**Work to complete**
Starting at the line that contains "(at level 10, x" in the listing below, write out every line word for word until you have written the line that contains "Definition set_db (f".

**Data records**
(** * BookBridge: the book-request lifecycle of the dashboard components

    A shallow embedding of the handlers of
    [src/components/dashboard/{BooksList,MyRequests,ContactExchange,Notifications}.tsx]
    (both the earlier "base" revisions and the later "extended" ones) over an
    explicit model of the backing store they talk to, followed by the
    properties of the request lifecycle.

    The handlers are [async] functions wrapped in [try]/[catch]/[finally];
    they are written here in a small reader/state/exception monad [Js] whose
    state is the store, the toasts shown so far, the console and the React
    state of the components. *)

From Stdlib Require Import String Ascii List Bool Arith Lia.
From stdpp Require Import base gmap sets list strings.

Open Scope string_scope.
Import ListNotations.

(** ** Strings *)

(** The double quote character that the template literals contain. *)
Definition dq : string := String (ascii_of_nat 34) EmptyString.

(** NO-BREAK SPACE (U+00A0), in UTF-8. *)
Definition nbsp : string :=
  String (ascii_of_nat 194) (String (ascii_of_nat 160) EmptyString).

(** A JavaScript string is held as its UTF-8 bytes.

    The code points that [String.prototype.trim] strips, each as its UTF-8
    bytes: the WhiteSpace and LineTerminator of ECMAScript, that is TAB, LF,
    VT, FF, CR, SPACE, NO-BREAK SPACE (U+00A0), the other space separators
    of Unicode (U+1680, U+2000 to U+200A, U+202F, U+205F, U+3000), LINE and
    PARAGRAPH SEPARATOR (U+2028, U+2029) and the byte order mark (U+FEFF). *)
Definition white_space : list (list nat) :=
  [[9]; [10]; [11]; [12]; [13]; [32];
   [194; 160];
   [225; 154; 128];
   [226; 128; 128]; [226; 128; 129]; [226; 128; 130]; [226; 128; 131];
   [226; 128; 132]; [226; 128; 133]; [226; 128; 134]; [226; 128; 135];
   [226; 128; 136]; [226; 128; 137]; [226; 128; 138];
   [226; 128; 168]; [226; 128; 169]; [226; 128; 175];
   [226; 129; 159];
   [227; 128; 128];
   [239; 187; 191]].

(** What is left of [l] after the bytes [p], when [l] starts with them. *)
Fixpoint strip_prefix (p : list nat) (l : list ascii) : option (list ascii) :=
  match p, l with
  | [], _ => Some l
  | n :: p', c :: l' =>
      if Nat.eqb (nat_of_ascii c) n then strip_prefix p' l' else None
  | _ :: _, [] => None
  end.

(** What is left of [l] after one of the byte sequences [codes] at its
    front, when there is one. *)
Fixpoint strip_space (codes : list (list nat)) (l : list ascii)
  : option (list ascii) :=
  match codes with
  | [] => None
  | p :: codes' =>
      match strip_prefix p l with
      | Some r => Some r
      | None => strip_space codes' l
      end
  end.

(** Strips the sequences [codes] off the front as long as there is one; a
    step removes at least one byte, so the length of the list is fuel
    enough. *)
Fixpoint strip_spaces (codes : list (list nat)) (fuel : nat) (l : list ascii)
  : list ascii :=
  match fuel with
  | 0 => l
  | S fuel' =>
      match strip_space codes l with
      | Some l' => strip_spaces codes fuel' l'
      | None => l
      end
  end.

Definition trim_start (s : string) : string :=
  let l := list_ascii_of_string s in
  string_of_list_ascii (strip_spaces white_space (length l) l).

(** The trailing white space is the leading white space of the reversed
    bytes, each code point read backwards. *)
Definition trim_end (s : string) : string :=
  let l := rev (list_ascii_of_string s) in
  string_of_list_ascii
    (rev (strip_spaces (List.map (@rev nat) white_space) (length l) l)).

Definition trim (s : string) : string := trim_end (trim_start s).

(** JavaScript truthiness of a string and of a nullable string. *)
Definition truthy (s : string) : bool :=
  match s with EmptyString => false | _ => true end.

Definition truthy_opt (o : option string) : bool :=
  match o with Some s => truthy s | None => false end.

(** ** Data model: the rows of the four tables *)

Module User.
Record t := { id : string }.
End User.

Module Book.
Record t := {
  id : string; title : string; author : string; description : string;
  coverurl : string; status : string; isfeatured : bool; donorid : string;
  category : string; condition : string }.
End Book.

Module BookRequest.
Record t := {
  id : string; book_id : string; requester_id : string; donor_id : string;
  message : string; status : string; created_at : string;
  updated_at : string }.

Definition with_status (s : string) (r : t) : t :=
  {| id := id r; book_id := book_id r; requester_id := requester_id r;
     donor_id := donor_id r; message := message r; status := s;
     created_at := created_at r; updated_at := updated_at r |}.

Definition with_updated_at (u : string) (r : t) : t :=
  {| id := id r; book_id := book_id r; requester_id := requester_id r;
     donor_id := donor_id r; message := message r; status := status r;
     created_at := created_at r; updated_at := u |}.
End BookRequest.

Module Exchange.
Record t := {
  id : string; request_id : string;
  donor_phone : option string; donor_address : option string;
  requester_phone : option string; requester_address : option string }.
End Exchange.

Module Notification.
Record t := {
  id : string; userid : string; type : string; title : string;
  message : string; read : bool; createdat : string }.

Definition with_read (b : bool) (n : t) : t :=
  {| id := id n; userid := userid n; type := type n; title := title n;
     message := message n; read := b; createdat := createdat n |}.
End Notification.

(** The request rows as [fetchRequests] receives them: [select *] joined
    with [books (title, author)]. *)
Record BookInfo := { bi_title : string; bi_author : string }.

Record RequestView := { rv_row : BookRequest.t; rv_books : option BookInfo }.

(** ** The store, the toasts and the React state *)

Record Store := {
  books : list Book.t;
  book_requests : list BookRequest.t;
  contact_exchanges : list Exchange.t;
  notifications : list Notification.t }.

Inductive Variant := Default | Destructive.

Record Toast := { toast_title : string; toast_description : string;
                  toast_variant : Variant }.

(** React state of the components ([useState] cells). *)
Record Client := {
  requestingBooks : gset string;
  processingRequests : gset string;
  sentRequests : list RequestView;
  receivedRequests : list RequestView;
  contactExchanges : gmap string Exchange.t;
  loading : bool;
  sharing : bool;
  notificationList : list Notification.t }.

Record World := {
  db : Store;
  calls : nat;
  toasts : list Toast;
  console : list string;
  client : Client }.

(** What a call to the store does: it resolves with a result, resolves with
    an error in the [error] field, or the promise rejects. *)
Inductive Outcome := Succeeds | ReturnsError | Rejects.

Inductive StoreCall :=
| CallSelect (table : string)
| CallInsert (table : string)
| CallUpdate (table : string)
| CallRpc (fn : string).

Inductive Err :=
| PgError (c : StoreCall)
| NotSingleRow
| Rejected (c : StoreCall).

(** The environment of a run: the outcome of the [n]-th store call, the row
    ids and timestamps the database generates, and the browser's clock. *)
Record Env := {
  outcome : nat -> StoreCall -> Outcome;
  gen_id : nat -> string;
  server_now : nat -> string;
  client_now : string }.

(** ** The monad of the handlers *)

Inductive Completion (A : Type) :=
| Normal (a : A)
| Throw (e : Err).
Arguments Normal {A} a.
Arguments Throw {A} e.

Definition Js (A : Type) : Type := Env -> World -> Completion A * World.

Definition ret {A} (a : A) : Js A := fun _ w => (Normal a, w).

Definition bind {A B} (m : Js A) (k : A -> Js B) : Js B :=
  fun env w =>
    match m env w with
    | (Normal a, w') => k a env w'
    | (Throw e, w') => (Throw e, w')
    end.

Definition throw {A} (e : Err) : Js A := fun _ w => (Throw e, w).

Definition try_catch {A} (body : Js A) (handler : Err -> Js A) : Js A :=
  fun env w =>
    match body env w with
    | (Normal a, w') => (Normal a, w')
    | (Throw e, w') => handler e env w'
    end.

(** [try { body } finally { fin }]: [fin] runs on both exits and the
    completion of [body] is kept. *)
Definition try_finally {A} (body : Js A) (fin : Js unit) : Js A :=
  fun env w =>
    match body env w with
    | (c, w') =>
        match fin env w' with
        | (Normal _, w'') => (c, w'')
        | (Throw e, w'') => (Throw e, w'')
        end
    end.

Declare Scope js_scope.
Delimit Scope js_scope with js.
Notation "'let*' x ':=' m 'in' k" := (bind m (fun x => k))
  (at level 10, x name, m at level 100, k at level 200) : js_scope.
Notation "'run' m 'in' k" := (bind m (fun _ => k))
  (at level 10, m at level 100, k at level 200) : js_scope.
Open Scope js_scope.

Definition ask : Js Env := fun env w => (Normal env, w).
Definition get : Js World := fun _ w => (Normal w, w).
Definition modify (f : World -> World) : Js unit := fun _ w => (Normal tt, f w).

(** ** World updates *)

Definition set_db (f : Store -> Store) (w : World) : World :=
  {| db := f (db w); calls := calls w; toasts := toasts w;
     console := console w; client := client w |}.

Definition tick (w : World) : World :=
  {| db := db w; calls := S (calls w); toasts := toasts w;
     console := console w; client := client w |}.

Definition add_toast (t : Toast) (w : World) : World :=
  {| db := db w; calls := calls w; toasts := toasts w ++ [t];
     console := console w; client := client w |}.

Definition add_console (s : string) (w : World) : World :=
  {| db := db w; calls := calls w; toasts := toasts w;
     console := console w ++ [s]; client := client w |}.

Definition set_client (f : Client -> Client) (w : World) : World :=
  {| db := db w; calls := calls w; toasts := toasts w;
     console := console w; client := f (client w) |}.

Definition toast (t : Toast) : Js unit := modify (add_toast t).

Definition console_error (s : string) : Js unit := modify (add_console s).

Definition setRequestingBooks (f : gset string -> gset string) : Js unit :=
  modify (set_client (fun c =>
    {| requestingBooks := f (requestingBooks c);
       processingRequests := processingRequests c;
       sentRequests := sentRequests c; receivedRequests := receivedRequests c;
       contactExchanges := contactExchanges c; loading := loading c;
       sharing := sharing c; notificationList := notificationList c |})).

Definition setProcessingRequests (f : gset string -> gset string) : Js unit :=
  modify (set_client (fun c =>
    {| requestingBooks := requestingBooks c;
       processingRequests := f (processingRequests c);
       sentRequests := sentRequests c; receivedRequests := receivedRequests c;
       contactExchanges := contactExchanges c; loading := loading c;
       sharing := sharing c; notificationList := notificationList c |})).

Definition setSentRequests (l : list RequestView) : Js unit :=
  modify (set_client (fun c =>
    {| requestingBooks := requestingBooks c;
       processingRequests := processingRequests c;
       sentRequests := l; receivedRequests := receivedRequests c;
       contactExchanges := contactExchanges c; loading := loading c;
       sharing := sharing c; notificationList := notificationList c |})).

---

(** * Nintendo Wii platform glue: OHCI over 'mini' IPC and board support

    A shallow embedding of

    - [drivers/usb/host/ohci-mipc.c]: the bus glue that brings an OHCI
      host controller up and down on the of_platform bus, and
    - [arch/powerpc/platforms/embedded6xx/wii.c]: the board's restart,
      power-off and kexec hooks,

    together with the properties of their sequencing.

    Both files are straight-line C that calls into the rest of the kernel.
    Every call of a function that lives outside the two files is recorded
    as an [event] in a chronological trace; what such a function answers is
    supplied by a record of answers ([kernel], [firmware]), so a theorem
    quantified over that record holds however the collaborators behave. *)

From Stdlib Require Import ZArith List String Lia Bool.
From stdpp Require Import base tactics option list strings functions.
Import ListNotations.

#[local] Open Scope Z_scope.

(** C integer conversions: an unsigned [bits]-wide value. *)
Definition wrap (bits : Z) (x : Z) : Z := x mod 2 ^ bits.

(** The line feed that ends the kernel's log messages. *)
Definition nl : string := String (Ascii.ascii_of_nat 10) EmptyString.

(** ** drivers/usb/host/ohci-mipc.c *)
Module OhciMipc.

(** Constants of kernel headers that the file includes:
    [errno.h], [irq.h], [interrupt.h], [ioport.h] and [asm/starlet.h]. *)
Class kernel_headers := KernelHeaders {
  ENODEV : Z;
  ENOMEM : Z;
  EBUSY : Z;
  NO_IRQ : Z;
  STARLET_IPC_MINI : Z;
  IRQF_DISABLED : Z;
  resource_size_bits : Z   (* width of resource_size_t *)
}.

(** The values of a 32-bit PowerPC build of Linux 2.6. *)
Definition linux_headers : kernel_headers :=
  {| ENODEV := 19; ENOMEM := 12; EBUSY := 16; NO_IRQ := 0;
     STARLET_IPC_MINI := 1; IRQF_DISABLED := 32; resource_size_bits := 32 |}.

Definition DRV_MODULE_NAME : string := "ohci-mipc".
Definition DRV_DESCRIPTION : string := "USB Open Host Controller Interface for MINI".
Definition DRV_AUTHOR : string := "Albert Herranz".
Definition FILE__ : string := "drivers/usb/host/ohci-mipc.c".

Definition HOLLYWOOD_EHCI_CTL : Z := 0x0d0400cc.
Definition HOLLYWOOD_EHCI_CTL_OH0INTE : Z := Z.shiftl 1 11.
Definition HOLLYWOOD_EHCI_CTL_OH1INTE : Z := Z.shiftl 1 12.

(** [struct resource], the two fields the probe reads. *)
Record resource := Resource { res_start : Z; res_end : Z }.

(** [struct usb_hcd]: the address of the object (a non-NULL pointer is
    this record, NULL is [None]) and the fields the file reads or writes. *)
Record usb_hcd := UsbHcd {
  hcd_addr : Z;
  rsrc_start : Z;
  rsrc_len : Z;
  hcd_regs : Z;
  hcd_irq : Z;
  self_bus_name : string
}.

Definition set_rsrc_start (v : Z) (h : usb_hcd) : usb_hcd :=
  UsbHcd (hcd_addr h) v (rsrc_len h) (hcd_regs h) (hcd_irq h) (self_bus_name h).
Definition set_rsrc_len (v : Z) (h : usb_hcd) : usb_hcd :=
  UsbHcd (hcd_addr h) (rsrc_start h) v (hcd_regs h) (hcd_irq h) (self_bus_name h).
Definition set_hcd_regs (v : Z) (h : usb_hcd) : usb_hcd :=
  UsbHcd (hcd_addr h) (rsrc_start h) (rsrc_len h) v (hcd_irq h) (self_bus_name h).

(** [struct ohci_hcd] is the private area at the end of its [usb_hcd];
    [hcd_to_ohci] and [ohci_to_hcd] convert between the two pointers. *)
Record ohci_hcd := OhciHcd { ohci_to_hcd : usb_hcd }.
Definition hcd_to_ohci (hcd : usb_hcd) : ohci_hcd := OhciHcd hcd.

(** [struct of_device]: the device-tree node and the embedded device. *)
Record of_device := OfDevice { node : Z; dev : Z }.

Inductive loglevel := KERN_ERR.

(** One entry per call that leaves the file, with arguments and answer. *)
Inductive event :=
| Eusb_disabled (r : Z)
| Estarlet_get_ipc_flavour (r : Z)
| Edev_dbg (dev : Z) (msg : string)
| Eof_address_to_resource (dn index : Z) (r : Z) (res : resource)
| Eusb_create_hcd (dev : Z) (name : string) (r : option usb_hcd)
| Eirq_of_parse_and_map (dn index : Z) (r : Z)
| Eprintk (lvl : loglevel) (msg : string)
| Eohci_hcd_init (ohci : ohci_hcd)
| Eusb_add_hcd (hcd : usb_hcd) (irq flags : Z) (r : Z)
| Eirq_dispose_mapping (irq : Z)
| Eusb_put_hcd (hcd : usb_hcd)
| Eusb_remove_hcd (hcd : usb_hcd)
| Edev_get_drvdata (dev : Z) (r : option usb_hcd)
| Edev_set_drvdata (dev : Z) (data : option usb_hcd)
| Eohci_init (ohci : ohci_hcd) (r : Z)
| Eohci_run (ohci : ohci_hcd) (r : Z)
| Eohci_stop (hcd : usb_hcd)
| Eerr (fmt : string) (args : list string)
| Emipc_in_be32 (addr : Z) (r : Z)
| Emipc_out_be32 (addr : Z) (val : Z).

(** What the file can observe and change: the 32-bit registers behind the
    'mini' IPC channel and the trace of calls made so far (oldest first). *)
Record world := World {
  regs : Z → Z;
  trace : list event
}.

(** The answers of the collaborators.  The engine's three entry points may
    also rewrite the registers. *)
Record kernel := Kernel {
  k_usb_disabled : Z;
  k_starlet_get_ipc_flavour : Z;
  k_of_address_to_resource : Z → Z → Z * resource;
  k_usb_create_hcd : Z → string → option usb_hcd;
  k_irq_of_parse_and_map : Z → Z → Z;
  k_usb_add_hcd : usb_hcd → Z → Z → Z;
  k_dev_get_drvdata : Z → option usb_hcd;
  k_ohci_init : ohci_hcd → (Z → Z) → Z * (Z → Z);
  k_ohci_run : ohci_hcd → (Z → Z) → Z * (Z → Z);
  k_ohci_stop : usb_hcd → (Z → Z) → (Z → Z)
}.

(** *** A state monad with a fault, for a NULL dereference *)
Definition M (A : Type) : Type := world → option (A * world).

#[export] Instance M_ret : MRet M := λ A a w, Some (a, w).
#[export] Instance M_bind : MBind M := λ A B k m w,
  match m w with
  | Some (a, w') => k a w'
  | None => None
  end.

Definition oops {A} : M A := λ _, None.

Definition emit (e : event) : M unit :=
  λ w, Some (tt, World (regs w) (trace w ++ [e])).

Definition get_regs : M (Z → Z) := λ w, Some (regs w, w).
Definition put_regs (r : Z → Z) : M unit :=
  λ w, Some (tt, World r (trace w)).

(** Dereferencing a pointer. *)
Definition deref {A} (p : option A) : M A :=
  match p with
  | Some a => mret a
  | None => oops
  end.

**Exercise answer**
  (at level 10, x name, m at level 100, k at level 200) : js_scope.
Notation "'run' m 'in' k" := (bind m (fun _ => k))
  (at level 10, m at level 100, k at level 200) : js_scope.
Open Scope js_scope.

Definition ask : Js Env := fun env w => (Normal env, w).
Definition get : Js World := fun _ w => (Normal w, w).
Definition modify (f : World -> World) : Js unit := fun _ w => (Normal tt, f w).

(** ** World updates *)

Definition set_db (f : Store -> Store) (w : World) : World :=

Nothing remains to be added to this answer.